"Mio padre vittima del covid, grazie ai medici per quello che hanno fatto"
Non c’è un lieto fine di questa storia ma se questa testimonianza serve anche solo a ridurre un contagio la mia missione è compiuta. Guardo il telegiornale, ascolto i dati covid: numero tamponi, numero positivi, numero guariti e numero decessi… numeri che ho ascoltato a volte anche un po' distrattamente ma oggi no, oggi è tutto diverso. Mia figlia mi chiede: "mamma, ma nel numero dei decessi di oggi c'è anche il nonno?".
I primi di febbraio mio papà risulta positivo al covid, non lo vediamo da prima di Natale per proteggerlo, per preservarlo, ci manca ma è meglio così. Ci sentiamo al telefono e facciamo qualche videochiamata. Nonostante ciò non siamo riusciti a difenderlo abbastanza da questo maledetto virus. Penso: mio papà non è giovanissimo, però gode di buona salute, è uno sportivo, non prende medicine, va 3 volte a settimana a camminare nei boschi, è praticamente vegetariano, mangia frutta, verdura, conserve e preparati del suo orto… i presupposti per affrontare il virus potrebbero essere buoni. E invece… va tutto storto. Mio papà si ritrova ricoverato in ospedale prima in subintensiva e poi in rianimazione, sempre lucido e cosciente. Si ritrova in un letto di ospedale senza vedere i famigliari, solo giorno e notte. Questo virus attacca i polmoni, ma il danno che fa è molto più grande, il virus attacca la psiche, logora i pensieri e priva il malato di tutto. Il casco o la maschera lo isolano da tutto e da tutti, anche dai medici e dal personale sanitario. Anche solo una breve telefonata è impossibile. Per telefonare deve togliere il casco, se toglie il casco non ha più ossigeno, se non ha più ossigeno non respira, se non respira sta molto male. Neanche mangiare è più possibile. Queste sono le pieghe più subdole di questo virus, che ti contagia, ti logora, ti mantiene lucido, e ti fa stare tremendamente solo.

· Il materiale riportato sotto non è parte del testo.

(** Modelled from the spec: [Utils.count] and [Utils.measure] (l2met/utils)
    are not among the sources. [Utils.count(n, name)] records the internal
    self-metric [name] with the count [n]; [Utils.measure(name) { block }]
    times its block and returns what the block returns, which is how
    [snapshot] chains on it.

    What a snapshot does that can be seen from outside. *)
Inductive Event :=
| Counted (n : Z) (name : string)                   (* Utils.count(n, name) *)
| Submitted (c : Client) (batch : list Gauge)       (* q.submit returned *)
| ErrorLogged (consumer : option string) (e : exn). (* log(at: 'error', consumer:, error:) *)

(** The collaborators of the outlet: the sample store ([redis]), the
    consumer directory ([DB]), the submission of a queue, Ruby's
    [Kernel#Float] and [Kernel#Integer] on a String ([None]: the string is
    not a number, [ArgumentError]), the index [Array#sample] draws, and
    [Stats.aggregate] of [l2met/stats]. *)
Record Env := mkEnv {
  redis_keys : string -> res (list string);
  redis_hgetall : string -> res Metric;
  DB_consumers_at : option string -> res Hash;
  q_submit : Client -> list Gauge -> res unit;
  Float : string -> option float64;
  Integer : string -> option Z;
  sample : list Metric -> nat;
  Stats_aggregate : list Metric -> res (list (string * float64))
}.

(** The submissions, the logged errors and the counted errors among the
    events of a snapshot. *)
Definition is_submission (ev : Event) : bool :=
  match ev with Submitted _ _ => true | _ => false end.

Definition is_logged_error (ev : Event) : bool :=
  match ev with ErrorLogged _ _ => true | _ => false end.

Definition is_counted_error (ev : Event) : bool :=
  match ev with
  | Counted n name => String.eqb name "outlet.metric-post-error" && (n =? 1)
  | _ => false
  end.

Definition is_items_count (ev : Event) : bool :=
  match ev with
  | Counted n name => String.eqb name "outlet.librato.metrics"
  | _ => false
  end.

Definition count_events (p : Event -> bool) (evs : list Event) : nat :=
  length (List.filter p evs).

Section WithEnv.

Variable E : Env.

(** [Float(x)]: [TypeError] on [nil]. *)
Definition Float_of (x : option string) : res float64 :=
  match x with
  | None => Raise TypeError
  | Some s => match Float E s with Some v => Ret v | None => Raise ArgumentError end
  end.

(** [Integer(x)]: [TypeError] on [nil]. *)
Definition Integer_of (x : option string) : res Z :=
  match x with
  | None => Raise TypeError
  | Some s => match Integer E s with Some v => Ret v | None => Raise ArgumentError end
  end.

(** [a % b] on Integers: the sign of the result is that of [b]. *)
Definition modulo (a b : Z) : res Z :=
  if decide (b = 0) then Raise ZeroDivisionError else Ret (a mod b).

(** [key.split(':')[0]] *)
Definition mkey_of (key : string) : option string :=
  head (Str.ruby_split ":" key).

(** The block of [select] in [snapshot]:
    [Integer(key.split(':')[0]) % max == partition]. *)
Definition in_partition (partition max : Z) (key : string) : res bool :=
  n ← Integer_of (mkey_of key);
  r ← modulo n max;
  Ret (bool_decide (r = partition)).

(** The keys [snapshot] retains, of the keys the scan returned. *)
Definition retained_keys (partition max : Z) (keys : list string)
    : res (list string) :=
  selectR (in_partition partition max) keys.

(** The number [in_partition] reads at the head of a key that has one. *)
Definition prefix_int (key : string) : Z :=
  match Integer_of (mkey_of key) with Ret n => n | Raise _ => 0 end.

(** The block of [map] in [snapshot]. *)
Definition fetch (key : string) : res Metric :=
  let mkey := mkey_of key in
  h ← redis_hgetall E key;
  Ret (merge1 h "mkey" mkey).

(** [[a, b].join(".")], where [a] may be [nil]. *)
Definition join_dot (a : option string) (b : string) : string :=
  default "" a +:+ "." +:+ b.

(** What the block of [map] in [aggregate] returns: a Hash, an Array of
    Hashes, or [nil]. *)
Inductive blockval :=
| One (g : Gauge)
| Many (gs : list Gauge)
| Nil.

(** What is left of one value of the block after [.flatten.compact]. *)
Definition outputs_of_block (b : blockval) : list Gauge :=
  match b with One g => [g] | Many gs => gs | Nil => [] end.

(** [.flatten.compact] *)
Definition flatten_compact (l : list blockval) : list Gauge :=
  flat_map outputs_of_block l.

(** [s["type"] === t] *)
Definition type_is (s : Metric) (t : string) : bool :=
  bool_decide (s !! "type" = Some t).

(** [metrics.sample], for a group that is not empty ([m0] is its head). *)
Definition representative (metrics : list Metric) (m0 : Metric) : Metric :=
  nth (sample E metrics mod length metrics)%nat metrics m0.

(** The block of [map] in [aggregate], on the samples of one [mkey]. The
    call of [log] is not modelled. *)
Definition aggregate_group (bucket : Z) (metrics : list Metric) : res blockval :=
  match metrics with
  | [] => Raise NoMethodError                        (* [].sample is nil *)
  | m0 :: rest =>
      let s := representative metrics m0 in
      let opts name val :=
        mkGauge name (s !! "source") "gauge" (s !! "label") bucket val in
      if type_is s "counter" then
        v0 ← Float_of (m0 !! "value");
        vs ← mapR (fun m => Float_of (m !! "value")) rest;
        let val := fold_left PrimFloat.add vs v0 in
        Ret (One (opts (join_dot (s !! "name") "count") val))
      else if type_is s "last" then
        val ← Float_of (List.last metrics m0 !! "value");
        Ret (One (opts (join_dot (s !! "name") "last") val))
      else if type_is s "list" then
        stats ← Stats_aggregate E metrics;
        Ret (Many (map (fun sv => opts (join_dot (s !! "name") (fst sv)) (snd sv))
                       stats))
      else Ret Nil
  end.

(** [.map { block }.flatten.compact] on the Hash of groups [gs]. *)
Definition outputs_of (bucket : Z) (gs : list (option string * list Metric))
    : res (list Gauge) :=
  bs ← mapR (fun g => aggregate_group bucket (snd g)) gs;
  Ret (flatten_compact bs).

(** [def aggregate(bucket, metrics)] *)
Definition aggregate (bucket : Z) (metrics : list Metric) : res (list Gauge) :=
  outputs_of bucket (group_by mkey metrics).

Mio papà ha combattuto fino all'ultimo per vincere contro il virus. Insieme a lui i medici dell'ospedale di Borgomanero che prima in un reparto e poi in un altro hanno cercato di fare del loro meglio e che ringrazio moltissimo. Questi medici che ho visto piangere insieme a noi familiari quando ci hanno comunicato che non c'era più nulla da fare. Medici nelle cui occhiaie ho visto lo sfinimento fisico e mentale di un anno così tremendo. Medici che a fine turno, con la fatica e il dolore nel cuore ci chiamavano per darci un breve aggiornamento su mio papà. Nelle loro voci si percepiva la difficoltà di dover dare brutte notizie, la fatica di rispondere in maniera chiara, semplice e allo stesso tempo professionale a tutte le nostre domande. E poi non dimenticherò mai queste due chiamate: una all’una di notte dove una voce di un medico giovane di nome Alessandro, si scusa per l’ora, si scusa per quello che mi deve dire, di una gentilezza rara; con voce dispiaciuta fatica a trovare le parole giuste, mi avvisa che la situazione è critica, in peggioramento irreversibile. Mi chiede se, vista l’ora, voglio essere avvisata quando sarà il momento, se mi può "disturbare" di nuovo per darmi la notizia. Alle 3 di notte, arriva di nuovo la telefonata di Alessandro. Nella voce sento gentilezza, dispiacere, empatia, difficoltà e scuse per dovermi dare questa brutta notizia: mio papà non ce l’ha fatta. Con un filo di voce gli chiedo di fare una cosa che non ha nulla di professionale ma di andare da mio papà e di dargli una carezza da parte nostra. Lui mi risponde: "Certamente, siamo stati tutti lì con lui fino all’ultimo e una carezza già gliela abbiamo data. Ora torno di là e gli darò una carezza da parte vostra". Questi dottori sono persone speciali non dimentichiamolo. Mio papà è aronese da sempre, i medici a cui mi riferisco sono tutti dell’ospedale di Borgomanero.